One swift now at Best Friends unfortunately had a couple of broken feathers that couldn’t be imped — neither feather had enough of a shaft remaining to which Carmen could attach a new feather. As a result, she had to pull the shafts out completely, follicles and all, to promote growth of new feathers. But until they grow in completely, the swift has needed some crutches to bear his weight, since full-grown flight feathers generally do the job. Without them, he would end up breaking the fragile new sprouts before they have a chance to develop completely. Thank goodness the few broken feathers Carmen was able to imp will provide the support he needs.

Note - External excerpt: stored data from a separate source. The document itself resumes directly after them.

Lemma address_of_run p L family a sa ifs : params_ok p → ∀ pairs s, owns L pairs s →
  ∃ r s', address_of p family a sa ifs pairs s = Ret (r, s') ∧
    extends p L pairs (address_texts p family a sa ifs) (ex_world s) r s'.
Proof.
  intros Hp pairs s Ho. unfold address_texts. induction ifs as [|i ifs IH].
  { exists (Some pairs), s. split; [done|]. by apply extends_nil. }
  cbn [address_of]. destruct (decide (ifa_name a = i)) as [Heq|Hne].
  2:{ rewrite (bool_decide_ext (ifa_name a ∈ i :: ifs) (ifa_name a ∈ ifs)); [exact IH|].
      rewrite elem_of_cons. naive_solver. }
  clear IH. rewrite bool_decide_true by (rewrite Heq; by left).
  set (len := if family =? AF_INET then sizeof_sockaddr_in else sizeof_sockaddr_in6).
  set (txts := [(if family =? AF_INET then lit "ip" else lit "ip6", nul_text (name_info_resolver p sa len 128).2)]).
  destruct (new_pair_run L pairs s Ho) as [(s1 & Hrun & _ & Ho1 & Hn)|(ad & s1 & Hrun & Hw & Ho1)];
    rewrite (M_bind_eq _ _ _ _ _ Hrun).
  - destruct (fail_run p L pairs pairs txts (ex_world s) (lit "failed allocating kvpair buffer") s1)
      as (s2 & Hrun2 & He); [done|by intros [? _]|]. by exists None, s2.
  - fold len. change (Z.of_nat MAX_KV_LENGTH) with 128. pose proof (po_resolver p Hp sa len) as Hl.
    subst txts. destruct (name_info_resolver p sa len 128) as [rv host] eqn:E. cbn [snd] in *.
    destruct (Z.eqb_spec rv 0) as [->|Hrv].
    + unfold store. rewrite decide_True by done. cbn [key value].
      destruct (strcpy_field host Hl) as (va & -> & Hva).
      destruct (strcpy_field (if family =? AF_INET then lit "ip" else lit "ip6")) as (ka & -> & Hka);
        [destruct (family =? AF_INET); simpl; lia|].
      rewrite !M_bind_lift. eexists (Some _), s1. split; [done|]. split_and!; [apply Ho1| |by rewrite Hw].
      rewrite fmap_app. cbn [fmap list_fmap]. unfold pair_text at 2. cbn [key value]. rewrite Hka, Hva.
      by destruct (family =? AF_INET).
    + destruct (fail_run p L (pairs ++ [KvPair ad (replicate 128 0) (replicate 128 0)]) pairs
        [(if family =? AF_INET then lit "ip" else lit "ip6", nul_text host)] (ex_world s)
        (lit "getnameinfo(): " ++ gai_strerror rv) s1) as (s2 & Hrun2 & He);
        [apply Ho1|intros [_ Hr]; specialize (Hr sa len); by rewrite E in Hr|].
      by exists None, s2.
Qed.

It’s vital that the swift’s feathers are in perfect shape before his release back to the wild, because, like swallows, this bird feeds on bugs while in flight.
“Swifts bank and turn on a dime,” says Carmen. “The flight feathers must be perfect, or else the bird will starve.”
The swift’s new feathers are coming in nicely and he should be good to fly even before they grow to completion, thanks to the tip of a feather provided by a very unlikely fellow also under Carmen’s care: Edgar the raven.